9 mins de lecture. Posté dans Lombaire
Un article de Paul Ingraham info

Le terme médical pour désigner une lombalgie sans cause spécifique est le suivant : « lombalgie commune ». On l’utilise lorsqu’on veut simplement dire qu’ « il s’agit d’un mal de dos ». C’est presque comme dire « lombalgie non diagnostiquée » ou « inexpliquée »… Pourquoi ne pas simplement utiliser ces termes ? La raison demeure bien floue.

Ce terme « commune » est étrange. Ce n’est pas le cas pour les autres pathologies ; il n’y a pas de céphalées communes, par exemple. Un mal de tête sans diagnostic spécifique est traditionnellement appelé une céphalée « de tension », ce qui est encore pire, car cela suppose une cause, qui est probablement erronée. Imaginez si nous appelions toutes les lombalgies communes « lombalgies de tension ».

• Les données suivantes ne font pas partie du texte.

(** * markdown-it-katex: delimiter scanning and render adapter

    A shallow embedding of the plugin's two variants:
    - the primary implementation ([isValidDelimiter], [math_inline],
      [math_block], [escapeHtml], [renderInline], [renderBlock]);
    - the legacy variant (module [Legacy]: [isValidDelim], [math_inline],
      [math_block], [escapeHtml], [katexInline], [katexBlock]).

    JavaScript strings are modelled by [string] (a sequence of 8-bit code
    units), indices and char codes by [Z].  A read outside a string gives
    [None] (JavaScript's [undefined], or [NaN] for [charCodeAt]).

    A scanning rule mutates the host's state and returns a boolean: it is
    a function from the state and the mode to the boolean and the state
    the call leaves.  A render rule returns markup or throws: it is a
    function into [Outcome].  The typesetting engine and the environment
    are parameters of the render rules; the host's [getLines] is a field
    of the block state. *)

From Equations Require Import Equations.
From Stdlib Require Import ZArith Lia List Bool Ascii String.
Import ListNotations.

Local Open Scope string_scope.
Local Open Scope Z_scope.

(** ** JavaScript string primitives used by the plugin *)

Module Js.

(** [s[i]]: [None] stands for [undefined]. *)
Definition char_at (s : string) (i : Z) : option ascii :=
  if i <? 0 then None else String.get (Z.to_nat i) s.

(** [s.charCodeAt(i)]: [None] stands for [NaN]. *)
Definition charCodeAt (s : string) (i : Z) : option Z :=
  option_map (fun c => Z.of_nat (nat_of_ascii c)) (char_at s i).

(** Comparisons of a char code with a constant; every comparison with
    [NaN] is false. *)
Definition code_eq (c : option Z) (k : Z) : bool :=
  match c with Some v => v =? k | None => false end.
Definition code_ge (c : option Z) (k : Z) : bool :=
  match c with Some v => k <=? v | None => false end.
Definition code_le (c : option Z) (k : Z) : bool :=
  match c with Some v => v <=? k | None => false end.

(** [s[i] === c] for a one-character string [c]. *)
Definition char_is (o : option ascii) (c : ascii) : bool :=
  match o with Some a => Ascii.eqb a c | None => false end.

Definition len (s : string) : Z := Z.of_nat (String.length s).

(** Relative index resolution shared by [slice]'s two arguments. *)
Definition rel_index (n k : Z) : Z :=
  if k <? 0 then Z.max (n + k) 0 else Z.min k n.

(** [s.slice(a, b)]. *)
Definition slice (s : string) (a b : Z) : string :=
  let from := rel_index (len s) a in
  let to := rel_index (len s) b in
  substring (Z.to_nat from) (Z.to_nat (to - from)) s.

(** [s.slice(a)]. *)
Definition slice_from (s : string) (a : Z) : string := slice s a (len s).

(** [needle] occurs in [s] at its head. *)
Fixpoint starts_with (needle s : string) {struct needle} : bool :=
  match needle with
  | EmptyString => true
  | String a needle' =>
      match s with
      | EmptyString => false
      | String b s' => Ascii.eqb a b && starts_with needle' s'
      end
  end.

(** [s.indexOf(needle, position)], [-1] when there is no occurrence.
    [k] is the absolute index of the head of [s]; [skip] counts the
    characters still to pass before [position]. *)
Fixpoint indexOf_from (needle s : string) (skip : nat) (k : Z) {struct s} : Z :=
  match skip with
  | S n =>
      match s with
      | EmptyString => if starts_with needle EmptyString then k else -1
      | String _ s' => indexOf_from needle s' n (k + 1)
      end
  | O =>
      if starts_with needle s then k
      else match s with
           | EmptyString => -1
           | String _ s' => indexOf_from needle s' O (k + 1)
           end
  end.

Definition indexOf (s needle : string) (position : Z) : Z :=
  indexOf_from needle s (Z.to_nat position) 0.

(** [s.lastIndexOf(needle)]. *)
Fixpoint lastIndexOf_from (needle s : string) (k : Z) : Z :=
  match s with
  | EmptyString => if starts_with needle EmptyString then k else -1
  | String _ s' =>
      let later := lastIndexOf_from needle s' (k + 1) in
      if later =? -1 then (if starts_with needle s then k else -1) else later
  end.

Definition lastIndexOf (s needle : string) : Z := lastIndexOf_from needle s 0.

(** White space and line terminators removed by [trim], as far as they
    fit in a code unit of the model: TAB, LF, VT, FF, CR, SP, NBSP. *)
Definition is_white (c : ascii) : bool :=
  let n := Z.of_nat (nat_of_ascii c) in
  ((9 <=? n) && (n <=? 13)) || (n =? 32) || (n =? 160).

Fixpoint trimStart (s : string) : string :=
  match s with
  | EmptyString => EmptyString
  | String c s' => if is_white c then trimStart s' else s
  end.

Fixpoint trimEnd (s : string) : string :=
  match s with
  | EmptyString => EmptyString
  | String c s' =>
      match trimEnd s' with
      | EmptyString => if is_white c then EmptyString else String c EmptyString
      | r => String c r
      end
  end.

Definition trim (s : string) : string := trimEnd (trimStart s).

(** [s.replace(/c/g, by)] for a single-character pattern. *)
Fixpoint replace_all (c : ascii) (by_ : string) (s : string) : string :=
  match s with
  | EmptyString => EmptyString
  | String a s' =>
      if Ascii.eqb a c then by_ ++ replace_all c by_ s'
      else String a (replace_all c by_ s')
  end.

(** Case analysis on a computed value that keeps its defining equation. *)
Definition inspect {A : Type} (x : A) : { y : A | x = y } := exist _ x eq_refl.

(** Truthiness of a string: [''] is falsy. *)
Definition truthy (s : string) : bool :=
  match s with EmptyString => false | _ => true end.

End Js.

(** ** Host tokenizer state (markdown-it), as far as the plugin uses it *)

Record Token := mkToken {
  ttype : string;
  tag : string;
  nesting : Z;
  markup : string;
  content : string;
  block : bool;
  map : option (Z * Z)
}.

(** The token a host [state.push(type, tag, nesting)] creates: the
    fields the plugin does not assign keep the host's initial values. *)
Definition new_token (type_ tag_ : string) (nesting_ : Z) : Token :=
  mkToken type_ tag_ nesting_ "" "" false None.

Record StateInline := mkInline {
  src : string;
  pos : Z;
  posMax : Z;
  pending : string;
  tokens : list Token
}.

Record Delimiter := mkDelim { can_open : bool; can_close : bool }.

(** ** Primary implementation: inline scanning *)

Definition isValidDelimiter (state : StateInline) (pos : Z) : Delimiter :=
  let max := posMax state in
  let prevChar := if pos >? 0 then Js.charCodeAt (src state) (pos - 1) else Some (-1) in
  let nextChar := if pos + 1 <=? max then Js.charCodeAt (src state) (pos + 1) else Some (-1) in
  let can_close :=
    if Js.code_eq prevChar 0x20 || Js.code_eq prevChar 0x09
       || (Js.code_ge nextChar 0x30 && Js.code_le nextChar 0x39)
    then false else true in
  let can_open :=
    if Js.code_eq nextChar 0x20 || Js.code_eq nextChar 0x09
    then false else true in
  {| can_open := can_open; can_close := can_close |}.

(** The inner loop [while (state.src[pos] === "\\") { pos -= 1; }].
    It ends because a read below index 0 is [undefined]. *)
Equations? skip_escapes (s : string) (p : Z) : Z by wf (Z.to_nat (p + 1)) lt :=
  skip_escapes s p with Js.inspect (Js.char_is (Js.char_at s p) "\") => {
    | exist _ true _ => skip_escapes s (p - 1);
    | exist _ false _ => p
  }.
Proof.
  unfold Js.char_at in e. destruct (Z.ltb_spec p 0); [discriminate e | lia].
Qed.

(** What [indexOf] returns for the needle ["$"]: the first index at or
    after the start position that holds the character, or [-1]. *)
Lemma indexOf_from_dollar (s : string) (skip : nat) (k : Z) :
  0 <= k ->
  let r := Js.indexOf_from "$" s skip k in
  (r = -1 /\ forall j, (skip <= j)%nat -> String.get j s <> Some "$"%char)
  \/ (k + Z.of_nat skip <= r < k + Js.len s
      /\ String.get (Z.to_nat (r - k)) s = Some "$"%char
      /\ forall j, (skip <= j)%nat -> Z.of_nat j < r - k ->
                   String.get j s <> Some "$"%char).
Proof.
  revert skip k. induction s as [|c s IH]; intros skip k Hk; cbn zeta.
  - left. destruct skip; simpl; (split; [reflexivity|]); intros j _; destruct j; discriminate.
  - destruct skip as [|n].
    + cbn [Js.indexOf_from Js.starts_with]. rewrite andb_true_r.
      destruct (Ascii.eqb_spec "$" c) as [Hc|Hc].
      * subst c. right. unfold Js.len. cbn [String.length]. replace (k - k) with 0 by lia.
        split; [lia|]. split; [reflexivity|]. intros j _ Hj. lia.
      * specialize (IH O (k + 1) ltac:(lia)). cbn zeta in IH.
        destruct IH as [[E H]|(B & G & H)].
        -- left. split; [exact E|]. intros [|j] _; simpl.
           ++ intros [= ->]. apply Hc. reflexivity.
           ++ apply H. lia.
        -- right. unfold Js.len in *. cbn [String.length]. split; [lia|]. split.
           ++ replace (Z.to_nat (Js.indexOf_from "$" s 0 (k + 1) - k))
                with (S (Z.to_nat (Js.indexOf_from "$" s 0 (k + 1) - (k + 1)))) by lia.
              exact G.
           ++ intros [|j] _ Hj; simpl.
              ** intros [= ->]. apply Hc. reflexivity.
              ** apply H; lia.
    + cbn [Js.indexOf_from]. specialize (IH n (k + 1) ltac:(lia)). cbn zeta in IH.
      destruct IH as [[E H]|(B & G & H)].
      * left. split; [exact E|]. intros [|j] Hj; [lia|]. simpl. apply H. lia.
      * right. unfold Js.len in *. cbn [String.length]. split; [lia|]. split.
        -- replace (Z.to_nat (Js.indexOf_from "$" s n (k + 1) - k))
             with (S (Z.to_nat (Js.indexOf_from "$" s n (k + 1) - (k + 1)))) by lia.
           exact G.
        -- intros [|j] Hj Hlt; [lia|]. simpl. apply H; lia.
Qed.
Lemma extract_loop_edges (links : list pyval) (relationships : list relationship) :
  Forall (fun r => weight r = 80%Z /\ connection_type r ∈ connection_types)
         relationships ->
  Forall (fun r => weight r = 80%Z /\ connection_type r ∈ connection_types)
         (extract_loop relationships links)
  /\ length (extract_loop relationships links) <= length relationships + length links.
Proof.
  revert relationships. induction links as [|link links IH]; intros relationships Hall;
    cbn [extract_loop length]; [split; [done | lia]|].
  pose proof (extract_link_any_outcome relationships link) as Hout.
  destruct (link_aborts link).
  - destruct Hout as [e ->]. split; [done | lia].
  - destruct Hout as [-> | (r & -> & Hw & Hc)].
    + destruct (IH relationships Hall) as [H1 H2]. split; [done | lia].
    + destruct (IH (relationships ++ [r])) as [H1 H2].
      { apply Forall_app. split; [done|]. constructor; [by split | constructor]. }
      split; [done|]. rewrite length_app in H2. cbn [length] in H2. lia.
Qed.

(** X24: [extract_relationships] with its handler.  Whatever the decoded
    response is, every edge it returns has weight 80 and one of the twelve
    connection types, and there is at most one edge per link.  On links that
    are mappings whose [id] and [role], where present, are strings it is the
    extractor the converter is modelled with: one edge per link with a
    non-empty [id], in order, for its cleaned identifier.  At the first link
    that is no mapping, or whose [id] is truthy while the [id] or the [role]
    is not a string, the loop ends: the edges of the links before it are
    returned, those of the links after it are lost. *)
Theorem extract_relationships_edges :
  (forall data,
     Forall (fun r => weight r = 80%Z /\ connection_type r ∈ connection_types)
            (extract_relationships_data data))
  /\ (forall links,
        length (extract_relationships_data (links_data links)) <= length links)
  /\ (forall linked,
        extract_relationships_data (links_data (map link_value linked))
        = extract_relationships linked
        /\ map target_id (extract_relationships linked)
           = map (fun l => cleaned_id (default EmptyString (l_id l)))
                 (List.filter has_link_id linked))
  /\ (forall linked bad rest,
        link_aborts bad = true ->
        extract_relationships_data (links_data (map link_value linked ++ bad :: rest))
        = extract_relationships linked).
Proof.
  split; [|split; [|split]].
  - intros data. unfold extract_relationships_data.
    destruct (_ <- Py.get data "data" (PDict []);; _) as [links|e]; [|constructor].
    by apply extract_loop_edges.
  - intros links. change (extract_relationships_data (links_data links))
      with (extract_loop [] links).
    destruct (extract_loop_edges links []) as [_ H]; [constructor | exact H].
  - intros linked. split; [|apply extract_relationships_targets].
    change (extract_relationships_data (links_data (map link_value linked)))
      with (extract_loop [] (map link_value linked)).
    rewrite <- (app_nil_r (map link_value linked)). by rewrite extract_loop_typed.
  - intros linked bad rest Hbad.
    change (extract_relationships_data
              (links_data (map link_value linked ++ bad :: rest)))
      with (extract_loop [] (map link_value linked ++ bad :: rest)).
    rewrite extract_loop_typed. cbn [extract_loop].
    pose proof (extract_link_any_outcome (fold_left extract_link linked []) bad) as Hout.
    rewrite Hbad in Hout. by destruct Hout as [e ->].
Qed.

Lemma sanitize_id_no_hyphen_left (s : string) : Str.contains "-" (sanitize_id s) = false.
Proof.
  induction s as [|c s IH]; [reflexivity|].
  by rewrite sanitize_id_cons, contains_hyphen_cons, sanitize_char_not_hyphen, IH.
Qed.

Lemma sanitize_id_app (s t : string) :
  sanitize_id (s +:+ t) = sanitize_id s +:+ sanitize_id t.
Proof.
  induction s as [|c s IH]; [reflexivity|].
  by rewrite str_app_cons, !sanitize_id_cons, str_app_cons, IH.
Qed.

(** X25: When the identifier of a link is a path with a segment that looks like a
    work item, the target of the edge begins with [wi.] and holds no
    hyphen. *)
Theorem cleaned_id_of_matching_path (link_id : string) :
  Str.contains "/" link_id = true ->
  Exists (fun part => looks_like_wi part = true) (Str.split "/" link_id) ->
  Str.startswith (cleaned_id link_id) "wi." = true
  /\ Str.contains "-" (cleaned_id link_id) = false.
Proof.
  intros Hslash Hex. unfold cleaned_id. rewrite Hslash.
  destruct (find looks_like_wi (rev (Str.split "/" link_id))) as [part|] eqn:Hfind.
  - apply find_some in Hfind as [_ Hpart].
    split; [|apply sanitize_id_no_hyphen_left].
    apply looks_like_wi_spec in Hpart as [r [->|[->| ->]]];
      rewrite sanitize_id_app; apply (startswith_app "wi.").
  - exfalso. apply Exists_exists in Hex as (part & Hin & Hpart).
    rewrite (find_none _ _ Hfind part) in Hpart; [discriminate|].
    apply in_rev. rewrite rev_involutive. by apply list_elem_of_In.
Qed.

(** X25 at a path whose last segment is written [WI-63850]. *)
Lemma cleaned_id_of_matching_path_witness :
  Str.startswith (cleaned_id "proj/wi.216473/parent/proj/WI-63850") "wi." = true
  /\ Str.contains "-" (cleaned_id "proj/wi.216473/parent/proj/WI-63850") = false.
Proof.
  apply (cleaned_id_of_matching_path "proj/wi.216473/parent/proj/WI-63850").
  - reflexivity.
  - apply Exists_exists. exists "WI-63850". split; [|reflexivity].
    apply list_elem_of_In. vm_compute. tauto.
Defined.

La lombalgie chronique est souvent classée comme non spécifique : c’est-à-dire qu’aucune cause organique de la douleur ne peut être identifiée. Cela arrive souvent… officiellement, en tout cas. La plupart des gens n’entendront jamais le non-diagnostic de lombalgie « commune » de la part d’un médecin ou d’un kinésithérapeute, bien que ces professionnels de santé utilisent le terme dans le but de gérer les attentes et d’éduquer les patients. Mais la plupart du temps, cela se limite aux discussions sur la lombalgie en général, dans les articles scientifiques et les discussions entre collègues, formelles et abstraites.

La plupart des diagnostics de lombalgie dans le monde réel tentent d’être spécifiques… et se trompent.

 

Le diagnostic « spécifique » est à la fois courant et erroné (et même pas vraiment très spécifique)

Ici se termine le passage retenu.